Archbishop Peter Akinola of Nigeria kept up his high profile attack this
week, saying the leadership of the U.S. branch of the Worldwide Anglican
Communion was "insulting and condescending" to the church at large.
"The decisions, actions, defiance and continuing intransigence of the
Episcopal Church are at the heart of our crisis," he told Rowan
Williams, the Archbishop of Canterbury and titular leader of the
77-million-member global church.
"They are determined to pursue their own unbiblical agenda and
exacerbate our current divisions," he said in a letter to Williams, who
had asked him to stay out of the United States and not participate in a
ceremony last Saturday in Virginia.
Akinola ignored the plea from Williams and an earlier one from the
presiding bishop of the Episcopal Church, Katharine Jefferts Schori. He
carried out the ceremony in which Bishop Martyn Minns, an Episcopalian,
was installed as head of a new Nigerian-based church branch designed as
a refuge for orthodox American believers.
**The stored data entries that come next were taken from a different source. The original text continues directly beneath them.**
(** One turn of the loop over [MARKERS]. *)
Definition find_marker (path : string) (lines : list (Z * list ascii)) (progress : list Progress)
    (exact : gmap string Exact) (marker : Marker) : list Signpost :=
  let entry := exact_entry exact (marker_name marker) in
  let marker_line := match first_line (pattern marker) lines, entry with
                     | Some n, _ => Some n
                     | None, Some e => Some (ex_line e)
                     | None, None => None
                     end in
  match marker_line with
  | None => []
  | Some marker_line =>
      let position := bisect_right (line <$> progress) marker_line in
      [{| log := path; marker := marker; sp_line := marker_line;
          exact_cycles := ex_cycles <$> entry; exact_instret := ex_instret <$> entry;
          exact_pc := (e ← entry; ex_pc e);
          lower := match position with O => None | S p => progress !! p end;
          upper := progress !! position |}]
  end.

Definition scan (lines : list (Z * list ascii)) : result Scan :=
  foldM scan_line {| progress := []; exact := ∅ |} lines.

Definition extract (path : string) (text : string) : result (list Signpost) :=
  let lines := numbered (splitlines text) in
  s ← scan lines;
  let progress := sort_by line (progress s) in
  Ok (mjoin (find_marker path lines progress (exact s) <$> MARKERS)).

(** ** Reports *)

Definition markdown_row (s : Signpost) : string :=
  "| " +:+ description (marker s) +:+ " | " +:+ cycle_text s +:+ " | " +:+ instret_text s
  +:+ " | " +:+ str_int (sp_line s) +:+ " |".

Definition render_markdown (groups : list (string * list Signpost)) : list string :=
  mjoin ((λ '(path, signposts),
    ["### `" +:+ path +:+ "`"; "";
     "| Signpost | Cycles | Instructions retired | Log line |"; "|---|---:|---:|---:|"]
    ++ (markdown_row <$> signposts)
    ++ (if bool_decide (length signposts = 0%nat)
        then ["| No recognized signposts | unknown | unknown | - |"] else [])
    ++ [""]) <$> groups).

Definition tab : string := of_chars [char_of 9].

Definition render_tsv (groups : list (string * list Signpost)) : list string :=
  join tab ["log"; "name"; "description"; "cycles"; "instret"; "line"]
  :: mjoin ((λ '(path, signposts),
       (λ s, join tab [path; marker_name (marker s); description (marker s); cycle_text s;
                       instret_text s; str_int (sp_line s)]) <$> signposts) <$> groups).

(** [main]: the exit status, the lines of standard output and those of standard
    error.  [read path] is the text of the file, [None] when it is no file. *)
Definition main (read : string → option string) (logs : list string) (markdown : bool)
    : result (Z * list string * list string) :=
  match filter (λ path, read path = None) logs with
  | [] =>
      groups ← mapR (λ path, found ← extract path (default "" (read path)); Ok (path, found)) logs;
      Ok (0, if markdown then render_markdown groups else render_tsv groups, [])
  | missing => Ok (2, [], (λ path, "error: log does not exist: " +:+ path) <$> missing)
  end.

(** ** Reading the records *)

Definition to_option {A} (r : result A) : option A := match r with Ok a => Some a | Err _ => None end.

Lemma mapR_option {A B} (f : A → result B) xs :
  (∀ x, x ∈ xs → is_Ok (f x) = true) → mapR f xs = Ok (omap (to_option ∘ f) xs).
Proof.
  induction xs as [|x xs IH]; intros H; [done|]. simpl.
  pose proof (H x ltac:(set_solver)) as Hx. unfold compose. destruct (f x) as [y|]; [|done]. simpl.
  rewrite IH by set_solver. done.
Qed.

Ltac match_parts H :=
  repeat match type of H with
  | matches (Seq _ _) _ _ _ _ =>
      let Hm := fresh "Hm" in apply matches_seq in H as (? & ? & Hm & H); match_parts Hm
  | matches (lit _) _ _ _ _ => apply matches_lit in H as [? ->]
  | matches lazy_any _ _ _ _ => apply matches_rep in H as [-> _]
  | matches (Group _ _) _ _ _ _ =>
      apply matches_group in H as (? & ? & ? & ? & ->)
  end.

(** Every match of [PROGRESS_RE] is read. *)
Lemma read_progress_total n l m :
  m ∈ finditer PROGRESS_RE l →
  ∃ p, read_progress n m = Ok p ∧ line p = n ∧ 0 ≤ cycles p ∧ 0 ≤ instret p ∧ 0 ≤ pc p.
Proof.
  intros (here & rest & H)%find_all_match. unfold PROGRESS_RE in H. match_parts H.
  unfold read_progress, int_group. cbn [group String.eqb Ascii.eqb Bool.eqb].
  edestruct (int_of_class 10 is_digit x2) as (c & -> & Hc); [by left|done|done|].
  edestruct (int_of_class 10 is_digit x5) as (i & -> & Hi); [by left|done|done|].
  edestruct (int_of_class 16 is_hex x7) as (a & -> & Ha); [by right|done|done|].
  eexists. split; [reflexivity|]. done.
Qed.

Lemma read_exact_total n l m :
  m ∈ finditer EXACT_RE l →
  ∃ e, read_exact n m = Ok e ∧ ex_line e.2 = n ∧ 0 ≤ ex_cycles e.2 ∧ 0 ≤ ex_instret e.2.
Proof.
  intros (here & rest & H)%find_all_match. unfold EXACT_RE in H. match_parts H.
  assert (x1 = []) as ->.
  { inversion Hm as [| | | | |? ? ? ? ? ? Hl|? ? ? ? ? ? Hl| | |]; subst; by apply matches_lit in Hl as [_ ->]. }
  match_parts Hm0. match_parts Hm1. match_parts Hm2. match_parts Hm3. match_parts Hm4. match_parts Hm5.
  unfold read_exact, text_group, int_group.
  inversion H as [| | | | | | |? ? ? ? ? Hp| |]; subst; [match_parts Hp|].
  all: cbn [group String.eqb Ascii.eqb Bool.eqb mbind result_bind].
  all: edestruct (int_of_class 10 is_digit) as (c & -> & Hc); [by left|done|done|].
  all: edestruct (int_of_class 10 is_digit) as (i & -> & Hi); [by left|done|done|].
  - edestruct (int_of_class 16 is_hex) as (a & -> & Ha); [by right|done|done|].
    eexists. split; [reflexivity|]. done.
  - eexists. split; [reflexivity|]. done.
Qed.

(** The records of a log, in the order they appear. *)
Definition progress_on (nl : Z * list ascii) : list Progress :=
  omap (to_option ∘ read_progress nl.1) (finditer PROGRESS_RE nl.2).
Definition exact_on (nl : Z * list ascii) : list (string * Exact) :=
  omap (to_option ∘ read_exact nl.1) (finditer EXACT_RE nl.2).
Definition progress_records (lines : list (Z * list ascii)) : list Progress :=
  mjoin (progress_on <$> lines).
Definition exact_records (lines : list (Z * list ascii)) : list (string * Exact) :=
  mjoin (exact_on <$> lines).

(** The first exact record of a name. *)
Definition first_exact (records : list (string * Exact)) (name : string) : option Exact :=
  snd <$> head (filter (λ e, e.1 = name) records).

Lemma elem_of_progress_on nl p :
  p ∈ progress_on nl → line p = nl.1 ∧ 0 ≤ cycles p ∧ 0 ≤ instret p ∧ 0 ≤ pc p.
Proof.
  unfold progress_on. intros (m & Hm & Hp)%list_elem_of_omap.
  destruct (read_progress_total nl.1 nl.2 m Hm) as (p' & Hr & Hf).
  unfold compose in Hp. rewrite Hr in Hp. injection Hp as <-. done.
Qed.

Lemma elem_of_exact_on nl e :
  e ∈ exact_on nl → ex_line e.2 = nl.1 ∧ 0 ≤ ex_cycles e.2 ∧ 0 ≤ ex_instret e.2.
Proof.
  unfold exact_on. intros (m & Hm & Hp)%list_elem_of_omap.
  destruct (read_exact_total nl.1 nl.2 m Hm) as (p' & Hr & Hf).
  unfold compose in Hp. rewrite Hr in Hp. injection Hp as <-. done.
Qed.

Lemma scan_line_total s nl :
  scan_line s nl = Ok {| progress := progress s ++ progress_on nl;
                         exact := foldl keep_first (exact s) (exact_on nl) |}.
Proof.
  destruct nl as [n l]. unfold scan_line.
  rewrite (mapR_option (read_progress n)), (mapR_option (read_exact n)); [done| |].
  - intros m Hm. by destruct (read_exact_total n l m Hm) as (? & -> & _).
  - intros m Hm. by destruct (read_progress_total n l m Hm) as (? & -> & _).
Qed.

Lemma keep_first_lookup records d name :
  foldl keep_first d records !! name =
    match d !! name with Some e => Some e | None => first_exact records name end.
Proof.
  revert d. induction records as [|[n e] records IH]; intros d; simpl; [by destruct (d !! name)|].
  rewrite IH. unfold keep_first, first_exact. simpl. destruct (decide (n = name)) as [->|Hn].
  - rewrite filter_cons_True by done. destruct (d !! name) eqn:E; [by rewrite E|].
    by rewrite lookup_insert_eq.
  - rewrite filter_cons_False by done. destruct (d !! n); [done|]. by rewrite lookup_insert_ne.
Qed.

Lemma scan_spec lines :
  ∃ s, scan lines = Ok s ∧ progress s = progress_records lines ∧
       ∀ name, exact s !! name = first_exact (exact_records lines) name.
Proof.
  unfold scan. cut (∀ s0, ∃ s, foldM scan_line s0 lines = Ok s ∧
    progress s = progress s0 ++ progress_records lines ∧
    exact s = foldl keep_first (exact s0) (exact_records lines)).
  { intros H. destruct (H {| progress := []; exact := ∅ |}) as (s & Hs & Hp & He).
    exists s. split_and!; [done|done|]. intros name. rewrite He, keep_first_lookup. cbn [exact]. by rewrite lookup_empty. }
  induction lines as [|nl lines IH]; intros s0; cbn [foldM].
  - exists s0. split_and!; [done|by rewrite app_nil_r|done].
  - rewrite scan_line_total. cbn [mbind result_bind].
    destruct (IH {| progress := progress s0 ++ progress_on nl;
                    exact := foldl keep_first (exact s0) (exact_on nl) |}) as (s & Hs & Hp & He).
    exists s. split; [done|]. rewrite Hp, He. unfold progress_records, exact_records.
    rewrite !fmap_cons, !join_cons, foldl_app. cbn [progress exact]. by rewrite <-app_assoc.
Qed.

(** Records of lines in order are in order of their lines. *)
Definition in_order (lines : list (Z * list ascii)) : Prop := Pairwise (λ a b, a.1 < b.1) lines.

Lemma numbered_in_order ls : in_order (numbered ls).
Proof.
  unfold in_order, numbered. apply Pairwise_lookup_2.
  intros i j [a la] [b lb] Hij Ha Hb.
  apply lookup_zip_Some in Ha as [Ha _]. apply lookup_zip_Some in Hb as [Hb _].
  rewrite lookup_zrange in Ha, Hb. repeat case_decide; simplify_eq/=; lia.
Qed.

Lemma progress_in_order lines :
  in_order lines → Pairwise (λ a b, line a ≤ line b) (progress_records lines).
Proof.
  unfold in_order, progress_records. induction lines as [|nl lines IH]; [done|]. intros [Hnl Hl].
  rewrite fmap_cons, join_cons. apply Pairwise_app. split_and!; [|by apply IH|].
  - assert (∀ p, p ∈ progress_on nl → line p = nl.1) as Hp by (by intros p [? _]%elem_of_progress_on).
    induction (progress_on nl) as [|p ps IHp]; simpl; [done|]. split.
    + apply Forall_forall. intros q Hq. rewrite (Hp p), (Hp q); [done|by right|by left].
    + apply IHp. intros q Hq. apply Hp. by right.
  - intros p q [Hp _]%elem_of_progress_on (qs & Hq & (nl' & -> & Hin)%list_elem_of_fmap)%list_elem_of_join.
    apply elem_of_progress_on in Hq as [Hq _]. rewrite Forall_forall in Hnl. specialize (Hnl nl' Hin). lia.
Qed.
Definition csv_row (tables : list SymbolTable) (item : Measurement) : list cell :=
  let s := signpost item in
  [VStr (m_configuration item); VStr (marker_name (marker s)); VStr (description (marker s));
   v_int (cycle_low item); v_int (cycle_high item); v_float (cycle_estimate item);
   v_int (instret_low item); v_int (instret_high item); v_float (instret_estimate item);
   VStr (precision item); pc_cell (pc_low item); symbol_cell tables (pc_low item);
   pc_cell (pc_high item); symbol_cell tables (pc_high item); VStr (log s); VInt (sp_line s)].

Definition write_csv (measurements : list Measurement) (tables : list SymbolTable) : list (list cell) :=
  csv_header :: (csv_row tables <$> measurements).

(** An entry of [interval_rows]. *)
Record Interval := {
  i_configuration : string; i_from : string; i_to : string;
  i_cycle_low : option Z; i_cycle_high : option Z; i_instret_low : option Z; i_instret_high : option Z;
  ipc_low : option double; ipc_high : option double }.

Definition ratio (a b : Z) : option double := if 0 <? b then Some (div_or_zero a b) else None.

Definition interval (configuration : string) (before after : Measurement) : Interval :=
  let row cl ch il ih pl ph :=
    {| i_configuration := configuration; i_from := marker_name (marker (signpost before));
       i_to := marker_name (marker (signpost after)); i_cycle_low := cl; i_cycle_high := ch;
       i_instret_low := il; i_instret_high := ih; ipc_low := pl; ipc_high := ph |} in
  match cycle_low before, cycle_high before, cycle_low after, cycle_high after with
  | Some bl, Some bh, Some al, Some ah =>
      match instret_low before, instret_high before, instret_low after, instret_high after with
      | Some jl, Some jh, Some kl, Some kh =>
          let cycle_low := Z.max 0 (al - bh) in
          let cycle_high := Z.max 0 (ah - bl) in
          let instret_low := Z.max 0 (kl - jh) in
          let instret_high := Z.max 0 (kh - jl) in
          row (Some cycle_low) (Some cycle_high) (Some instret_low) (Some instret_high)
            (ratio instret_low cycle_high) (ratio instret_high cycle_low)
      | _, _, _, _ => row None None None None None None
      end
  | _, _, _, _ => row None None None None None None
  end.

(** [zip(items, items[1:])] *)
Definition interval_rows (configurations : list string) (measurements : list Measurement)
    : list Interval :=
  mjoin ((λ configuration,
    let items := filter (λ m, m_configuration m = configuration) measurements in
    zip_with (interval configuration) items (drop 1 items)) <$> configurations).

Definition interval_cells (i : Interval) : list cell :=
  [VStr (i_configuration i); VStr (i_from i); VStr (i_to i); v_int (i_cycle_low i);
   v_int (i_cycle_high i); v_int (i_instret_low i); v_int (i_instret_high i);
   v_float (ipc_low i); v_float (ipc_high i)].

(** ** The sheets of the workbook *)

Definition read_me (baseline : string) (run_logs : list RunLog) : list (list cell) :=
  [ [VStr "OpenRV64 Linux boot configuration comparison"];
    [];
    [VStr ("Cycle and retired-instruction values are exact only when the log "
       +:+ "contains a PERF SIGNPOST or PERF MILESTONE record.")];
    [VStr ("Old UART records are bracketed by adjacent progress samples. "
       +:+ "Estimates are interval midpoints; low/high columns retain the "
       +:+ "measurement uncertainty.")];
    [VStr ("Blank cells mean the retained log does not contain enough data. "
       +:+ "They must not be interpreted as zero.")];
    [VStr ("Function Landmarks are periodic progress-PC samples, not a "
       +:+ "complete call trace. A function absent from that sheet may still "
       +:+ "have executed between samples.")];
    [];
    [VStr "Baseline"; VStr baseline];
    [];
    [VStr "Configuration"; VStr "Source log"] ]
  ++ ((λ log, [VStr (configuration log); VStr (path log)]) <$> run_logs).

Definition outcome_headers : list string :=
  ["Configuration"; "Status"; "First cycle"; "Last sampled cycle"; "First instret"; "Last instret";
   "Prompt seen"; "Panic seen"; "Simulation stop seen"; "Longest no-retire start";
   "Longest no-retire end"; "Longest no-retire cycles"; "Last sampled PC"; "Last sampled function";
   "Source logs"].

Definition outcome_row (tables : list SymbolTable) (o : RunOutcome) : list cell :=
  [VStr (o_configuration o); VStr (status o); v_int (first_cycle o); v_int (last_cycle o);
   v_int (first_instret o); v_int (last_instret o); VBool (prompt_seen o); VBool (panic_seen o);
   VBool (simulation_stop_seen o); v_int (no_retire_start o); v_int (no_retire_end o);
   VInt (no_retire_cycles o); pc_cell (last_pc o); symbol_cell tables (last_pc o);
   VStr (join newline (source_logs o))].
The 2.4 million-member Episcopal Church has been splintered since 2003,
when it consecrated Gene Robinson of New Hampshire as the first openly
gay bishop in more than 450 years of Anglican church history.
Some congregations have already placed themselves under the jurisdiction
of conservative bishops in Africa and elsewhere. The Episcopal Church
has said that only 45 out of more than 7,400 congregations have voted to
break away.
Akinola is a defender of traditional Christianity and a leader of the
Anglican Communion's "Global South," churches in Africa, Asia and Latin
America that now account for half of the world's Anglican church
membership.
No Strong Central AuthorityAkinola's action "seems to lay out a claim
that he has a better sense than the Archbishop of Canterbury, and that's
a bold claim," said Mark Sisk, the Episcopal Bishop of New York.
Last week's events are more than just another tremor on an existing
fault line, Sisk said in an interview, and what may be very significant
is that the Archbishop of Canterbury tried to stop Akinola.
His is "a new public voice in this and welcome from my prospective,"
Sisk said.
Williams earlier agreed to come to the United States in September to
meet with the Episcopal bishops when they again meet to wrestle with
such issues as gay bishops and the blessing of same-sex unions -- both
of which are opposed by the Anglican church at large.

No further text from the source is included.